In a surprising move that’s upsetting some, Blizzard has announced a massive change to the World of Warcraft: Classic experience – but only for a specific region. Blizzard has decided to add the World of Warcraft Token to WoW: Classic for the Chinese servers.
For those unfamiliar, the WoW Token can be purchased as a microtransaction by players and sold on the in-game auction house for gold, the in-game currency. The purchasers of these Tokens are other WoW players, who can spend a considerable amount of gold to purchase them and then redeem them for $15 USD on their Battle.net account, or a month’s subscription.
There are a handful of reasons for these items. Obviously, the first reason anyone would think of is that it adds a microtransaction to WoW, which generates a good amount of income for Blizzard. It also cuts down on illegal gold-farming bots which are used to generate gold, often by less-than-legal sites that sell the gold as a third party for an out-of-game purchase, which is a bannable offense in WoW. Third, players wanted it – it’s great when you’re in the endgame with more gold than you know what to do with and can put it towards making your subscription free.
Blizzard has announced that the WoW Token is coming to WoW Classic in China; players will be able to exchange gold for game time.https://t.co/Va69yEgfg5 pic.twitter.com/aGlGzuUNo3
— Wowhead💙 (@Wowhead) February 27, 2020
The issue there is that it radically changes the in-game economy, rapidly leading to inflation, as players now have a way to turn buy gold instead of having to earn it through their in-game quests, farming, professions, etc. One only has to look at the economy of WoW: Classic and compare it to the current Battle for Azeroth servers to see how drastically different the two are, and while there are plenty of reasons for this – gear scaling, quest rewards, dynamic leveling – the Tokens are considered a massive reason.

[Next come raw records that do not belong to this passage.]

(** * The quorum-acceptance loop of the checkpoint collector

    A shallow embedding of [cmd/mirroring] (the collector's [main] and its
    helpers [readLatestCheckpoints], [deleteOldCheckpoints], [initMonitors])
    together with the parts of the Go standard library it calls, followed by
    the properties of the loop.

    Conventions.  Go's [int] and [int64] are [Z]; every integer the program
    computes with is either the result of a range-checked parse or a length,
    so no wrap-around arises and none is written.  Go strings are byte
    strings: [string] with one [ascii] per byte.  A Go [(value, error)]
    return is a [result]; a [log.Fatalf] or a run-time panic ends the
    process and is an [outcome]. *)

From Stdlib Require Import ZArith Lia.
From Stdlib Require Import Ascii DecimalString DecimalZ.
From stdpp Require Import gmap strings list sorting.

Open Scope Z_scope.

(** ** Errors, results and process outcomes *)

Inductive error : Type :=
| ENOENT                      (* open: no such file *)
| EACCES                      (* open: permission denied *)
| ErrTooLong                  (* bufio.Scanner: token too long *)
| ErrSyntax (num : string)    (* strconv: invalid syntax *)
| ErrRange (num : string)     (* strconv: value out of range *)
| ErrJSON.                    (* encoding/json: any decoding error *)

Inductive result (A : Type) : Type :=
| Ok (a : A)
| Err (e : error).
Arguments Ok {A} a.
Arguments Err {A} e.


(** The messages of the [log.Fatalf] calls of [main]. *)
Inductive fatal : Type :=
| FatalGlob (e : error)                       (* "Finding files with .txt extension: %v" *)
| FatalReading (monitor : string) (e : error) (* "Reading checkpoints from %q: %v" *)
| FatalTreeSize (e : error)                   (* "Converting tree size to int: %v" *)
| FatalOpenAccepted (e : error)               (* "Opening AcceptedChptFile: %v" *)
| FatalDeleteOld (e : error).                 (* "failed to delete old checkpoints: %v" *)

(** Run-time panics: the only ones the program can raise are slice index
    expressions out of range. *)
Inductive panic : Type :=
| IndexOutOfRange (index len : nat).

Inductive outcome (A : Type) : Type :=
| Normal (a : A)
| Fatal (f : fatal)     (* logged, then os.Exit(1) *)
| Panic (p : panic).    (* unrecovered panic: stack trace, exit status 2 *)
Arguments Normal {A} a.
Arguments Fatal {A} f.
Arguments Panic {A} p.

Definition obind {A B} (m : outcome A) (k : A -> outcome B) : outcome B :=
  match m with
  | Normal a => k a
  | Fatal f => Fatal f
  | Panic p => Panic p
  end.

#[global] Instance outcome_ret : MRet outcome := @Normal.
#[global] Instance outcome_bind : MBind outcome :=
  fun A B k m => obind m k.

Definition is_Normal {A} (o : outcome A) : Prop :=
  match o with Normal _ => True | _ => False end.

(** [for _, x := range xs { body }] where the body may end the process. *)
Fixpoint forRange {S A} (body : S -> A -> outcome S) (st : S) (xs : list A)
  : outcome S :=
  match xs with
  | [] => Normal st
  | x :: xs' => st' ← body st x; forRange body st' xs'
  end.

(** [xs[i]] on a slice: a panic when [i] is out of range. *)
Definition index {A} (xs : list A) (i : nat) : outcome A :=
  match xs !! i with
  | Some x => Normal x
  | None => Panic (IndexOutOfRange i (length xs))
  end.

(** ** package strings *)

Definition string_drop (n : nat) (s : string) : string :=
  String.substring n (String.length s - n) s.

(** [strings.Split(s, sep)] for a non-empty [sep] (the program only splits
    on the constants backslash-n and colon): cut at each occurrence found by
    [strings.Index], left to right.  The fuel bounds the number of cuts. *)
Fixpoint genSplit (fuel : nat) (s sep : string) : list string :=
  match fuel with
  | O => [s]
  | S fuel' =>
      match String.index 0 sep s with
      | None => [s]
      | Some m =>
          String.substring 0 m s
            :: genSplit fuel' (string_drop (m + String.length sep) s) sep
      end
  end.

Definition strings_Split (s sep : string) : list string :=
  genSplit (String.length s) s sep.

Definition byte_code (a : Ascii.ascii) : Z := Z.of_N (Ascii.N_of_ascii a).

Fixpoint codes (s : string) : list Z :=
  match s with
  | EmptyString => []
  | String a s' => byte_code a :: codes s'
  end.

(** The UTF-8 encodings of the runes for which [unicode.IsSpace] holds:
    tab, LF, VT, FF, CR, space, U+0085, U+00A0, U+1680, U+2000..U+200A,
    U+2028, U+2029, U+202F, U+205F and U+3000. *)
Definition isSpaceRune (bs : list Z) : bool :=
  match bs with
  | [c] => (9 <=? c) && (c <=? 13) || (c =? 32)
  | [194; c] => (c =? 133) || (c =? 160)
  | [225; 154; 128] => true
  | [226; 128; c] =>
      (128 <=? c) && (c <=? 138) || (c =? 168) || (c =? 169) || (c =? 175)
  | [226; 129; 159] => true
  | [227; 128; 128] => true
  | _ => false
  end.

(** Width in bytes of the white-space rune at the front of [bs] ([rev]
    false) or of the reversed white-space rune at the front of the reversed
    string ([rev] true); [0] when there is none. *)
Definition spaceWidth (rev : bool) (bs : list Z) : nat :=
  let rune w := if rev then reverse (take w bs) else take w bs in
  if isSpaceRune (rune 1%nat) then 1
  else if isSpaceRune (rune 2%nat) then 2
  else if isSpaceRune (rune 3%nat) then 3
  else 0.

Fixpoint trimFront (rev : bool) (fuel : nat) (s : string) : string :=
  match fuel with
  | O => s
  | S fuel' =>
      match spaceWidth rev (codes s) with
      | O => s
      | w => trimFront rev fuel' (string_drop w s)
      end
  end.

(** [strings.TrimSpace]: leading, then trailing white space removed. *)
Definition strings_TrimSpace (s : string) : string :=
  let l := trimFront false (String.length s) s in
  String.rev (trimFront true (String.length l) (String.rev l)).

(** ** package strconv *)

Definition digit (a : Ascii.ascii) : option Z :=
  let c := byte_code a in
  if (48 <=? c) && (c <=? 57) then Some (c - 48) else None.

Inductive numError : Type := NumSyntax | NumRange.

(** The digit loop of [strconv.ParseUint(s, 10, 64)]. *)
Fixpoint parseDigits (s : string) (n : Z) : Z + numError :=
  match s with
  | EmptyString => inl n
  | String a s' =>
      match digit a with
      | None => inr NumSyntax
      | Some d =>
          if 2 ^ 64 - 1 <? n * 10 + d then inr NumRange
          else parseDigits s' (n * 10 + d)
      end
  end.

Definition ParseUint (s : string) : Z + numError :=
  match s with
  | EmptyString => inr NumSyntax
  | _ => parseDigits s 0
  end.

(** [strconv.ParseInt(s, 10, 64)]. *)
Definition strconv_ParseInt (s : string) : result Z :=
  match s with
  | EmptyString => Err (ErrSyntax s)
  | String a s' =>
      let neg := Ascii.eqb a "-"%char in
      let body := if Ascii.eqb a "+"%char || neg then s' else s in
      match ParseUint body with
      | inr NumSyntax => Err (ErrSyntax s)
      | inr NumRange => Err (ErrRange s)
      | inl un =>
          if negb neg && (2 ^ 63 <=? un) then Err (ErrRange s)
          else if neg && (2 ^ 63 <? un) then Err (ErrRange s)
          else Ok (if neg then - un else un)
      end
  end.
(** X19.  [DeleteUser] locks the user out and nobody else: the key of
    the deleted user authenticates no one, whatever the header; every
    other user's key still authenticates that user.  With foreign keys
    off, as [New] leaves them, the sessions of the deleted user stay in
    the store. *)
Theorem deleted_user_is_locked_out id (db : DB R) user :
  invariant.unique_api_keys db ->
  In user (users db) ->
  User.ID user = id ->
  GetUserByAPIKey (DeleteUser id db) (User.APIKey user) = None
  /\ (forall h x, auth.RequireAuth (DeleteUser id db) h = auth.Authenticated x ->
                  User.ID x <> id /\ User.APIKey x <> User.APIKey user)
  /\ (forall key other, GetUserByAPIKey db key = Some other -> User.ID other <> id ->
                        GetUserByAPIKey (DeleteUser id db) key = Some other)
  /\ invariant.unique_api_keys (DeleteUser id db)
  /\ (foreign_keys db = false -> sessions (DeleteUser id db) = sessions db).
Proof.
  intros Hu Hin Hid.
  assert (forall x, In x (users (DeleteUser id db)) ->
                    In x (users db) /\ User.ID x <> id /\ User.APIKey x <> User.APIKey user)
    as Hleft.
  { intros x Hx. cbn in Hx. apply filter_In in Hx as [Hx Hne].
    apply negb_true_iff, Z.eqb_neq in Hne. split; [exact Hx|]. split; [exact Hne|].
    intros Hk. apply Hne.
    rewrite (NoDup_key_inj User.APIKey (users db) x user Hu Hx Hin Hk). exact Hid. }
  split; [|split; [|split; [|split]]].
  - unfold GetUserByAPIKey. destruct (find _ _) as [x|] eqn:Ef; [|reflexivity].
    apply find_some in Ef as [Hx Hk]. apply String.eqb_eq in Hk.
    destruct (Hleft x Hx) as [_ [_ Hne]]. contradiction.
  - intros h x. unfold auth.RequireAuth. cbv zeta.
    destruct (String.eqb _ ""); [discriminate|].
    destruct (GetUserByAPIKey _ _) as [y|] eqn:Ey; [|discriminate].
    intros H; inversion H; subst y; clear H.
    unfold GetUserByAPIKey in Ey. apply find_some in Ey as [Hx _].
    destruct (Hleft x Hx) as [_ Hne]. exact Hne.
  - intros key other Hget Hne. unfold GetUserByAPIKey in *. cbn [users DeleteUser].
    rewrite find_filter_keeping_in; [exact Hget|].
    intros x Hx Hk. apply String.eqb_eq in Hk.
    apply find_some in Hget as [Ho Hko]. apply String.eqb_eq in Hko.
    assert (x = other) as ->
      by (apply (NoDup_key_inj User.APIKey (users db)); [exact Hu|exact Hx|exact Ho|congruence]).
    apply negb_true_iff, Z.eqb_neq. exact Hne.
  - unfold invariant.unique_api_keys in *. cbn [users DeleteUser].
    clear Hin Hleft. induction (users db) as [|a l IH]; cbn; [constructor|].
    inversion Hu as [|? ? Hnotin Hnd]; subst.
    destruct (negb (User.ID a =? User.ID user)); cbn; [|apply IH; exact Hnd].
    constructor; [|apply IH; exact Hnd].
    intros Hin. apply Hnotin. apply in_map_iff in Hin as [x [Hk Hx]].
    apply filter_In in Hx as [Hx _]. apply in_map_iff. exists x. split; assumption.
  - intros Hfk. cbn. rewrite Hfk. reflexivity.
Qed.

End Users.

Lemma created_user_authenticates_witness :
  GetUserByAPIKey
    (example.after (CreateUser (User.mk 0 "k2" "V") example.two_models) example.two_models) "k2"
  = Some (User.mk 2 "k2" "V").
Proof.
  pose proof (@created_user_authenticates Qc (User.mk 0 "k2" "V") example.two_models) as H.
  assert (invariant.unique_api_keys example.two_models) as Hu
    by (vm_compute; repeat constructor; intros []).
  specialize (H Hu). vm_compute in H. destruct H as [_ [_ [Hget _]]]. exact Hget.
Defined.

Lemma deleted_user_is_locked_out_witness :
  GetUserByAPIKey (DeleteUser 1 example.pinned) "k" = None
  /\ sessions (DeleteUser 1 example.pinned) = sessions example.pinned.
Proof.
  destruct (@deleted_user_is_locked_out Qc 1 example.pinned (User.mk 1 "k" "U"))
    as [Hnone [_ [_ [_ Hs]]]].
  - vm_compute. repeat constructor. intros [].
  - vm_compute. left. reflexivity.
  - reflexivity.
  - split; [exact Hnone|]. apply Hs. reflexivity.
Defined.

(** ** Routing after the admin has removed something *)

Section Removed.
Context {R : Type} {ops : RealOps R}.

Lemma route_unknown_model now (u : R) userID modelName (db : DB R) :
  GetModelByName db modelName = None ->
  router.Route now u userID modelName db = Failed ("model not found: " ++ modelName).
Proof.
  intros Hm. unfold router.Route, router.selection. rewrite Hm.
  destruct (GetSessionByUser db userID) as [s|]; [|reflexivity].
  destruct (GetChannel db _) as [ch|]; [|reflexivity].
  destruct (Channel.Enabled ch); reflexivity.
Qed.

Lemma route_without_session now (u : R) userID modelName (db : DB R) routed db' :
  GetSessionByUser db userID = None ->
  router.Route now u userID modelName db = Ok (routed, db') ->
  router.IsNew routed = true.
Proof.
  intros Hnone. unfold router.Route. rewrite Hnone. intros H.
  destruct (selection_sound _ _ _ _ _ H) as [m [mc Hs]]. apply Hs.
Qed.

(** X20.  [RemoveModelChannel] removes exactly the mappings of that
    model to that channel, and from then on no route for the model
    returns the channel, not even for a user whose session is pinned to
    it. *)
Theorem removed_mapping_not_routed modelID channelID (db : DB R) now (u : R) userID modelName m
  routed db' :
  GetModelByName db modelName = Some m ->
  Model.ID m = modelID ->
  router.Route now u userID modelName (RemoveModelChannel modelID channelID db)
  = Ok (routed, db') ->
  Channel.ID (router.Channel routed) <> channelID
  /\ (forall mc, In mc (model_channels (RemoveModelChannel modelID channelID db))
                 <-> In mc (model_channels db)
                     /\ ~ (ModelChannel.ModelID mc = modelID
                           /\ ModelChannel.ChannelID mc = channelID)).
Proof.
  intros Hm Hid Hroute.
  assert (forall mc, In mc (model_channels (RemoveModelChannel modelID channelID db))
                     <-> In mc (model_channels db)
                         /\ ~ (ModelChannel.ModelID mc = modelID
                               /\ ModelChannel.ChannelID mc = channelID)) as Hrows.
  { intros mc. unfold RemoveModelChannel. cbn [model_channels set_model_channels].
    rewrite filter_In, negb_true_iff, andb_false_iff, !Z.eqb_neq.
    split; intros [Hin Hnot]; (split; [exact Hin|]).
    - intros [Ha Hb]. destruct Hnot; contradiction.
    - destruct (Z.eq_dec (ModelChannel.ModelID mc) modelID) as [Ha|Ha]; [|left; exact Ha].
      right. intros Hb. apply Hnot. split; assumption. }
  split; [|exact Hrows].
  edestruct routed_binding as [m' [mc [Hm' [Hin [Hmid [Hcid _]]]]]]; [exact Hroute|].
  assert (m' = m) as -> by (unfold GetModelByName in *; cbn in Hm'; congruence).
  apply Hrows in Hin as [_ Hnot]. intros Heq. apply Hnot. split; congruence.
Qed.

(** X21.  After [Manager.Delete] the channel is gone and no route
    returns it, whether or not its mappings and sessions were left
    behind: a user pinned to it is routed by selection among the
    remaining channels. *)
Theorem deleted_channel_not_routed id (db : DB R) now (u : R) userID modelName routed db' :
  router.Route now u userID modelName (channel.Delete id db) = Ok (routed, db') ->
  GetChannel (channel.Delete id db) id = None
  /\ Channel.ID (router.Channel routed) <> id
  /\ In (router.Channel routed) (channels db)
  /\ ((exists s, GetSessionByUser (channel.Delete id db) userID = Some s
                 /\ Session.ChannelID s = id) ->
      router.IsNew routed = true).
Proof.
  intros Hroute.
  assert (GetChannel (channel.Delete id db) id = None) as Hgone.
  { unfold channel.Delete, DeleteChannel, GetChannel.
    destruct (foreign_keys db); cbn; apply (find_filter_negb (fun c => Channel.ID c =? id)). }
  edestruct routed_channel_enabled as [Hget _]; [exact Hroute|].
  split; [exact Hgone|]. split; [|split].
  - intros Heq. rewrite Heq, Hgone in Hget. discriminate.
  - apply GetChannel_some in Hget as [Hin _].
    unfold channel.Delete, DeleteChannel in Hin.
    destruct (foreign_keys db); cbn in Hin; apply filter_In in Hin as [Hin _]; exact Hin.
  - intros [s [Hs Hsid]]. revert Hroute. unfold router.Route. rewrite Hs, Hsid, Hgone.
    intros H. destruct (selection_sound _ _ _ _ _ H) as [m [mc Hsel]]. apply Hsel.
Qed.
Lemma bull_call_spread_payoff_witness :
  frames Examples.store !! Examples.option_chain = Some Examples.chain
  /\ exists d s',
      _generate_bull_call_spread Examples.option_chain Examples.no_features 105
        Examples.store = (Ok d, s')
      /\ field d "long_strike" = Some 100
      /\ field d "short_strike" = Some 110
      /\ field d "net_debit" = Some 400
      /\ exists max_profit breakeven,
          field d "max_profit" = Some max_profit
          /\ field d "breakeven" = Some breakeven
          /\ max_profit == 600 /\ breakeven == 104.
Proof.
  assert (frames Examples.store !! Examples.option_chain = Some Examples.chain) as H
    by reflexivity.
  split; [exact H|].
  destruct (_generate_bull_call_spread Examples.option_chain Examples.no_features 105
              Examples.store) as [[d|e] s'] eqn:Hrun; [|vm_compute in Hrun; discriminate Hrun].
  exists d, s'. split; [reflexivity|].
  destruct (bull_call_spread_payoff _ _ _ _ _ _ _ H Hrun)
    as (dte & ld & sd & ls & ss & la & sb & nd & mp & ml & be
        & _ & _ & _ & _ & Hls & Hss & Hnd & Hmp & _ & Hbe & _ & _ & _ & _ & Hscen).
  vm_compute in Hrun. injection Hrun as <- _.
  repeat (split; [reflexivity|]).
  exists mp, be. split; [exact Hmp|]. split; [exact Hbe|].
  apply Hscen.
  - vm_compute in Hls. injection Hls as <-. reflexivity.
  - vm_compute in Hss. injection Hss as <-. reflexivity.
  - vm_compute in Hnd. injection Hnd as <-. reflexivity.
Defined.

(** *** Expirations of the calendar and diagonal builders *)

Lemma filter_elem (p : Z -> bool) (l : list Z) x :
  x ∈ List.filter p l <-> x ∈ l /\ p x = true.
Proof. rewrite !list_elem_of_In. apply filter_In. Qed.

Lemma unique_elem x l : x ∈ unique l <-> x ∈ l.
Proof.
  induction l as [|y l IH]; [reflexivity|].
  cbn [unique]. rewrite !elem_of_cons, filter_elem, IH, negb_true_iff, Z.eqb_neq.
  destruct (decide (x = y)); tauto.
Qed.

Lemma insert_sorted_elem y x l : y ∈ insert_sorted x l <-> y = x \/ y ∈ l.
Proof.
  induction l as [|z l IH]; cbn [insert_sorted].
  - rewrite elem_of_cons. reflexivity.
  - destruct (x <=? z)%Z.
    + rewrite elem_of_cons. reflexivity.
    + rewrite !elem_of_cons, IH. tauto.
Qed.

Lemma sorted_elem x l : x ∈ sorted l <-> x ∈ l.
Proof.
  unfold sorted. induction l as [|y l IH]; [reflexivity|].
  cbn [foldr]. rewrite insert_sorted_elem, IH, elem_of_cons. reflexivity.
Qed.

Lemma available_dtes_elem chain x :
  x ∈ available_dtes chain <-> exists row, row ∈ chain /\ Col.dte row = x.
Proof.
  unfold available_dtes. rewrite sorted_elem, unique_elem, list_elem_of_fmap.
  split; intros (row & H1 & H2); exists row; auto.
Qed.

Lemma nearest_dte_least chain target near :
  nearest_dte chain target = Ok near ->
  near ∈ available_dtes chain
  /\ forall x, x ∈ available_dtes chain -> (Z.abs (near - target) <= Z.abs (x - target))%Z.
Proof.
  unfold nearest_dte. destruct (available_dtes chain) as [|x l]; [discriminate|].
  intros [= <-]. apply (FirstMin.first_min_dtes (fun x => Z.abs (x - target))).
Qed.

Lemma select_far_dte_fabricated avail near :
  (forall x, x ∈ avail -> (x <= near + 14)%Z) ->
  select_far_dte avail near = (near + 30)%Z.
Proof.
  intros Hall. unfold select_far_dte.
  destruct (List.filter _ avail) as [|x l] eqn:E; [reflexivity|].
  assert (x ∈ List.filter (fun d => (d >? near + 14)%Z) avail) as Hx
    by (rewrite E; apply list_elem_of_here).
  apply filter_elem in Hx as [Hin Hgt]. apply Z.gtb_lt in Hgt.
  apply Hall in Hin. lia.
Qed.

Lemma select_far_dte_chosen avail near :
  (exists x, x ∈ avail /\ (near + 14 < x)%Z) ->
  let far := select_far_dte avail near in
  far ∈ avail /\ (near + 14 < far)%Z
  /\ forall x, x ∈ avail -> (near + 14 < x)%Z ->
               (Z.abs (far - 45) <= Z.abs (x - 45))%Z.
Proof.
  intros (x0 & Hin0 & Hgt0). unfold select_far_dte.
  destruct (List.filter _ avail) as [|y l] eqn:E.
  - assert (x0 ∈ List.filter (fun d => (d >? near + 14)%Z) avail) as Hx.
    { apply filter_elem. split; [exact Hin0|]. apply Z.gtb_lt. lia. }
    rewrite E in Hx. now apply elem_of_nil in Hx.
  - cbn [py_min_default].
    destruct (FirstMin.first_min_dtes (fun x => Z.abs (x - 45)) y l) as [Hmem Hleast].
    rewrite <- E in Hmem, Hleast.
    apply filter_elem in Hmem as [Hin Hgt]. apply Z.gtb_lt in Hgt.
    repeat split; [exact Hin | lia |].
    intros x Hx Hxgt. apply Hleast, filter_elem.
    split; [exact Hx|]. apply Z.gtb_lt. lia.
Qed.

Lemma quote_missing col chain strike option_type dte :
  (forall row, row ∈ chain -> Col.dte row <> dte) ->
  quote col chain strike option_type dte
  = Raise (ValueError (OptionNotFound option_type strike dte)).
Proof.
  intros Hall. unfold quote.
  destruct (List.filter _ chain) as [|row rest] eqn:E; [reflexivity|].
  assert (In row (List.filter
                    (fun row => strike_is strike row && type_is option_type row
                                && dte_is dte row) chain)) as Hrow
    by (rewrite E; now left).
  apply filter_In in Hrow as [Hin Hm].
  apply andb_true_iff in Hm as [_ Hd]. apply Z.eqb_eq in Hd.
  apply list_elem_of_In in Hin. now apply Hall in Hin.
Qed.

(** Run the next call of a builder in the goal; the second goal is the
    one where the callee raised. *)
Ltac goal_call lem :=
  let s1 := fresh "s" in
  let E := fresh "E" in
  let X := fresh "X" in
  let v := fresh "v" in
  let e := fresh "e" in
  let R := fresh "R" in
  rewrite run_bind;
  destruct lem as (s1 & E & X);
  match type of E with
  | _ = (?res, _) =>
      rewrite E; clear E;
      destruct res as [v|e] eqn:R; cbv beta iota
  end.

Lemma nearest_raises key option_type rows e :
  nearest key option_type rows = Raise e ->
  e = ValueError (NoOptionsAvailable option_type).
Proof. destruct rows; cbn; congruence. Qed.

Lemma quote_raises col chain strike option_type dte e :
  quote col chain strike option_type dte = Raise e ->
  e = ValueError (OptionNotFound option_type strike dte).
Proof. unfold quote. destruct (List.filter _ chain); congruence. Qed.

(** C10.  In the calendar and diagonal builders [near_dte] is the
    available DTE nearest 21 and [far_dte] the one nearest 45 among the
    available DTEs beyond [near_dte + 14].  When every DTE of the chain
    is within [near_dte + 14], [far_dte] is [near_dte + 30], no row of
    the chain has it, the bid and ask lookups at [far_dte] raise
    "Option not found", and both builders end in a [ValueError] instead
    of a trade. *)
Theorem calendar_diagonal_far_dte (chain : DataFrame) (near : Z) :
  nearest_dte chain 21 = Ok near ->
  let far := select_far_dte (available_dtes chain) near in
  (near ∈ available_dtes chain
   /\ forall x, x ∈ available_dtes chain -> (Z.abs (near - 21) <= Z.abs (x - 21))%Z)
  /\ ((exists x, x ∈ available_dtes chain /\ (near + 14 < x)%Z) ->
      far ∈ available_dtes chain /\ (near + 14 < far)%Z
      /\ forall x, x ∈ available_dtes chain -> (near + 14 < x)%Z ->
                   (Z.abs (far - 45) <= Z.abs (x - 45))%Z)
  /\ ((forall row, row ∈ chain -> (Col.dte row <= near + 14)%Z) ->
      far = (near + 30)%Z
      /\ (forall row, row ∈ chain -> Col.dte row <> far)
      /\ (forall s r strike option_type,
            frames s !! r = Some chain ->
            exists s',
              _get_option_bid r strike option_type far s
              = (Raise (ValueError (OptionNotFound option_type strike far)), s'))
      /\ (forall s r strike option_type,
            frames s !! r = Some chain ->
            exists s',
              _get_option_cost r strike option_type far s
              = (Raise (ValueError (OptionNotFound option_type strike far)), s'))
      /\ (forall s r features current_price,
            frames s !! r = Some chain ->
            exists msg s',
              _generate_calendar_spread r features current_price s
              = (Raise (ValueError msg), s')
              /\ (msg = NoOptionsAvailable call
                  \/ (exists t k, msg = OptionNotFound t k near)
                  \/ (exists t k, msg = OptionNotFound t k far)))
      /\ (forall s r features current_price,
            frames s !! r = Some chain ->
            exists msg s',
              _generate_diagonal_spread r features current_price s
              = (Raise (ValueError msg), s')
              /\ ((exists t, msg = NoOptionsAvailable t)
                  \/ (exists t k, msg = OptionNotFound t k far)))).
Proof.
  intros Hnear far.
  split; [now apply nearest_dte_least|].
  split; [apply select_far_dte_chosen|].
  intros Hwithin.
  assert (far = (near + 30)%Z) as Hfar.
  { apply select_far_dte_fabricated. intros x Hx.
    apply available_dtes_elem in Hx as (row & Hrow & <-). now apply Hwithin. }
  assert (forall row, row ∈ chain -> Col.dte row <> far) as Habsent.
  { intros row Hrow. apply Hwithin in Hrow. lia. }
  assert (forall col strike option_type,
             quote col chain strike option_type far
             = Raise (ValueError (OptionNotFound option_type strike far))) as Hquote.
  { intros. now apply quote_missing. }
  split; [exact Hfar|]. split; [exact Habsent|].
  split; [|split; [|split]].
  - intros s r strike option_type H.
    destruct (run_get_option_bid s r chain strike option_type far H) as (s' & E & _).
    exists s'. now rewrite E, Hquote.
  - intros s r strike option_type H.
    destruct (run_get_option_cost s r chain strike option_type far H) as (s' & E & _).
    exists s'. now rewrite E, Hquote.
  - intros s r features current_price H.
    unfold _generate_calendar_spread.
    rewrite run_bind, (run_unique_dte _ _ _ H). cbv beta iota zeta.
    rewrite run_bind, run_py_min_dte.
    change (match sorted (unique (map Col.dte chain)) with
            | [] => Raise (ValueError MinEmptySequence)
            | x :: l => Ok (first_min Z.ltb (fun x => Z.abs (x - 21)) x l)
            end) with (nearest_dte chain 21).
    rewrite Hnear. cbv beta iota.
    fold (available_dtes chain). fold far.
    goal_call (run_find_strike_by_delta s r chain 0.50 call near H).
    2:{ apply nearest_raises in R as ->. do 2 eexists. split; [reflexivity|]. now left. }
    pose proof (extends_lookup _ _ _ _ X H) as H1.
    set (option_type := if Num.ltb 50 _ then call else put).
    goal_call (run_get_option_bid s0 r chain v option_type near H1).
    2:{ apply quote_raises in R0 as ->. do 2 eexists. split; [reflexivity|].
        right. left. eauto. }
    pose proof (extends_lookup _ _ _ _ X0 H1) as H2.
    rewrite run_bind.
    destruct (run_get_option_cost s1 r chain v option_type far H2) as (s2 & E & _).
    rewrite E, Hquote. do 2 eexists. split; [reflexivity|]. right. right. eauto.
  - intros s r features current_price H.
    unfold _generate_diagonal_spread.
    rewrite run_bind, (run_unique_dte _ _ _ H). cbv beta iota zeta.
    rewrite run_bind, run_py_min_dte.
    change (match sorted (unique (map Col.dte chain)) with
            | [] => Raise (ValueError MinEmptySequence)
            | x :: l => Ok (first_min Z.ltb (fun x => Z.abs (x - 21)) x l)
            end) with (nearest_dte chain 21).
    rewrite Hnear. cbv beta iota.
    fold (available_dtes chain). fold far.
    destruct (if Num.ltb 55 _ then _ else _) as [[option_type long_delta] short_delta].
    goal_call (run_find_strike_by_delta s r chain long_delta option_type far H).
    2:{ apply nearest_raises in R as ->. do 2 eexists. split; [reflexivity|]. left. eauto. }
    pose proof (extends_lookup _ _ _ _ X H) as H1.
    goal_call (run_find_strike_by_delta s0 r chain short_delta option_type near H1).
    2:{ apply nearest_raises in R0 as ->. do 2 eexists. split; [reflexivity|]. left. eauto. }
    pose proof (extends_lookup _ _ _ _ X0 H1) as H2.
    rewrite run_bind.
    destruct (run_get_option_cost s1 r chain v option_type far H2) as (s2 & E & _).
    rewrite E, Hquote. do 2 eexists. split; [reflexivity|]. right. eauto.
Qed.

So why is it an issue that Blizzard is adding Tokens to Classic? The first problem is the insistence from both the players and Blizzard that WoW: Classic should have virtually no changes and be as faithful to Vanilla as possible, which Tokens are not. Adding in Tokens is a massive change, and could easily destabilize and inflate the economy of the game.
Second, some players are annoyed that it’s only being added to the Chinese servers and not all around (though others are thankful for this). Blizzard’s reason here is that the game in China is incredibly different from in other regions. This is definitely true, as China has several items not available in other regions, such as XP potions.
Regardless of what reasons Blizzard may have, it seems that the addition of Tokens is bound to come. Whatever their reasoning, the majority of the player base is just desperately hoping that the Tokens stay specific to China and never join the rest of the servers.